In the entries below, which lines run from the one containing "set_k qp 0 k);" to the one containing "(x_c qp) k);"? Copy exactly those lines, ends included, and no others.
-- Data for processing follows --
(** The page the descent goes on with, and the index in it *)
Definition underflowX (p : option ptr) (q : ptr) (pi i : Z) : M (ptr * Z) :=
  _ ← t_do incr_ver;
  '(l, r) ← (if 0 <=? pi then
    p ← deref p; pp ← x_load p;
    l ← st_lift (left_child pp pi x_of); r ← st_lift (right_child pp pi x_of); mret (l, r)
  else mret (None, None));
  b ← x_test l (λ lc, kx <? lc);
  if (b : bool) then
    l ← deref l; p ← deref p;
    _ ← x_mod q (λ qp, c ← get_ch qp (x_c qp); set_ch qp (x_c qp + 1) c);
    _ ← x_mod q (λ qp, src ← slice (x_x qp) 0 (x_c qp); x_copy qp 1 src);
    lp ← x_load l; c ← st_lift (get_ch lp (x_c lp));
    _ ← x_mod q (λ qp, set_ch qp 0 c);
    pp ← x_load p; k ← st_lift (get_k pp (pi - 1));
    _ ← x_mod q (λ qp, set_k qp 0 k);
    _ ← x_mod q (λ qp, mret (set_xc qp (x_c qp + 1)));
    _ ← x_mod l (λ lp, mret (set_xc lp (x_c lp - 1)));
    lp ← x_load l; k ← st_lift (get_k lp (x_c lp));
    _ ← x_mod p (λ pp, set_k pp (pi - 1) k);
    mret (q, i + 1)
  else
  b ← x_test r (λ rc, kx <? rc);
  if (b : bool) then
    r ← deref r; p ← deref p;
    pp ← x_load p; k ← st_lift (get_k pp pi);
    _ ← x_mod q (λ qp, set_k qp (x_c qp) k);
    _ ← x_mod q (λ qp, mret (set_xc qp (x_c qp + 1)));
    rp ← x_load r; c ← st_lift (get_ch rp 0);
    _ ← x_mod q (λ qp, set_ch qp (x_c qp) c);
    k ← st_lift (get_k rp 0);
    _ ← x_mod p (λ pp, set_k pp pi k);
    _ ← x_mod r (λ rp, src ← slice (x_x rp) 1 (x_c rp); x_copy rp 0 src);
    _ ← x_mod r (λ rp, mret (set_xc rp (x_c rp - 1)));
    _ ← x_mod r (λ rp, c ← get_ch rp (x_c rp + 1); set_ch rp (x_c rp) c);
    _ ← x_mod r (λ rp, set_k rp (x_c rp) zk);
    _ ← x_mod r (λ rp, set_ch rp (x_c rp + 1) NilPage);
    mret (q, i)
  else
  p ← deref p;
  match l with
  | Some l =>
      lp ← x_load l;
      let i := i + (x_c lp + 1) in
      _ ← catX p l q (pi - 1);
      mret (l, i)
  | None => r ← deref r; _ ← catX p q r pi; mret (q, i)
  end.

(** [find] at an index page goes to the child right of a key that is equal. *)
Fixpoint delete_loop (fuel : nat) (k : bytes) (pi : Z) (p : option ptr) q : M bool :=
  match fuel with
  | O => st_panic "out of fuel"
  | S fuel =>
      '(i, ok) ← find q k;
      r ← t_get t_r;
      match q with
      | XPage x =>
          xp ← x_load x;
          '(x, i) ← (if (x_c xp <? kx) && negb (bool_decide (q = r)) then underflowX p x pi i else mret (x, i));
          let pi := if (ok : bool) then i + 1 else i in
          xp ← x_load x;
          q ← st_lift (get_ch xp pi);
          delete_loop fuel k pi (Some x) q
      | DPage x =>
          if (ok : bool) then
            _ ← t_extract x i;
            pg ← d_load x;
            if kd <=? d_c pg then mret true else
            c ← t_get t_c;
            _ ← (if negb (bool_decide (q = r)) then p ← deref p; underflow p x pi
                 else if c =? 0 then Clear else mret tt);
            mret true
          else mret false
      | NilPage => delete_loop fuel k pi p q
      end
  end.

Definition Tree_Delete (k : bytes) : M bool := λ t,
  if bool_decide (t_r t = NilPage) then Ret (false, t) else delete_loop (depth t) k (-1) None (t_r t) t.

(** ** Setting *)

(** A new page is linked behind [q] and gets the second half of its items. *)
Definition link_new (q : ptr) : M ptr :=
  r ← new_d;
  qp ← d_load q;
  _ ← match d_n qp with
      | Some n =>
          _ ← d_mod r (λ rp, mret (set_dn rp (Some n)));
          d_mod n (λ np, mret (set_dp np (Some r)))
      | None => t_do (λ t, set_last t (Some r))
      end;
  _ ← d_mod q (λ qp, mret (set_dn qp (Some r)));
  _ ← d_mod r (λ rp, mret (set_dp rp (Some q)));
  mret r.
Definition halve (q r : ptr) : M unit :=
  qp ← d_load q;
  src ← st_lift (slice (d_d qp) kd (2 * kd));
  _ ← d_mod r (λ rp, dd ← copy_from (d_d rp) 0 src; mret (set_dd rp dd));
  _ ← d_mod q (λ qp, mret (set_dd qp (splice (d_d qp) (Z.to_nat kd) (replicate (length (d_d qp) - Z.to_nat kd) zde))));
  _ ← d_mod q (λ qp, mret (set_dc qp kd));
  d_mod r (λ rp, mret (set_dc rp kd)).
-- Data for processing concluded --
Answer to this task -
    _ ← x_mod q (λ qp, set_k qp 0 k);
    _ ← x_mod q (λ qp, mret (set_xc qp (x_c qp + 1)));
    _ ← x_mod l (λ lp, mret (set_xc lp (x_c lp - 1)));
    lp ← x_load l; k ← st_lift (get_k lp (x_c lp));
    _ ← x_mod p (λ pp, set_k pp (pi - 1) k);
    mret (q, i + 1)
  else
  b ← x_test r (λ rc, kx <? rc);
  if (b : bool) then
    r ← deref r; p ← deref p;
    pp ← x_load p; k ← st_lift (get_k pp pi);
    _ ← x_mod q (λ qp, set_k qp (x_c qp) k);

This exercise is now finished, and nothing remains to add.